§ ACTION ITEM
Could you write out the line containing "match cmp x h with" and all the lines below it in the data, exactly, through the final one and nothing else?

§ RECORDS FOR THIS EXERCISE
┄┄┄┄┄┄┄┄┄┄

(** * Spotify ETL pipeline: fetch layer, Bronze normalizer, Silver/Gold
      aggregation and the run orchestrator (src/ETL/spotify.py,
      src/ETL/transform.py, src/ETL/main.py, src/ETL/config.py). *)

From Stdlib Require Import ZArith QArith Qround Ascii String List Bool Lia.
From Stdlib Require Import Sorting.Sorted Sorting.Permutation.
Import ListNotations.

Open Scope Z_scope.

(** ** Three-way comparisons, as pandas uses them in [sort_values] and
    [groupby(sort=True)] *)

Class CmpSpec {A : Type} (cmp : A -> A -> comparison) : Prop := {
  cmp_refl : forall x, cmp x x = Eq;
  cmp_eq : forall x y, cmp x y = Eq -> x = y;
  cmp_antisym : forall x y, cmp x y = CompOpp (cmp y x);
  cmp_lt_trans : forall x y z, cmp x y = Lt -> cmp y z = Lt -> cmp x z = Lt
}.

(** Lexicographic combination of two orders (multi-column sort keys). *)
Definition lex_cmp {A B : Type} (ca : A -> A -> comparison)
  (cb : B -> B -> comparison) (p q : A * B) : comparison :=
  match ca (fst p) (fst q) with
  | Eq => cb (snd p) (snd q)
  | c => c
  end.

(** A column sorted with [ascending=False]. *)
Definition desc_cmp {A : Type} (c : A -> A -> comparison) (x y : A) : comparison :=
  c y x.

(** Python [str] ordering: code-point lexicographic, here on ASCII. *)
Definition str_cmp : string -> string -> comparison := String.compare.

(** Stable insertion sort: an element goes after every element it does not
    strictly precede, so equal keys keep their input order (pandas' multi-key
    [sort_values] goes through [np.lexsort], which is stable). *)
Fixpoint insert_stable {A : Type} (cmp : A -> A -> comparison) (x : A)
  (l : list A) : list A :=
  match l with
  | [] => [x]
  | h :: t =>
      match cmp x h with
      | Lt => x :: h :: t
      | _ => h :: insert_stable cmp x t
      end
  end.

Definition stable_sort {A : Type} (cmp : A -> A -> comparison) (l : list A)
  : list A :=
  fold_left (fun acc x => insert_stable cmp x acc) l [].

┄┄┄┄┄┄┄┄┄┄

§ EXERCISE RESULT
      match cmp x h with
      | Lt => x :: h :: t
      | _ => h :: insert_stable cmp x t
      end
  end.

Definition stable_sort {A : Type} (cmp : A -> A -> comparison) (l : list A)
  : list A :=
  fold_left (fun acc x => insert_stable cmp x acc) l [].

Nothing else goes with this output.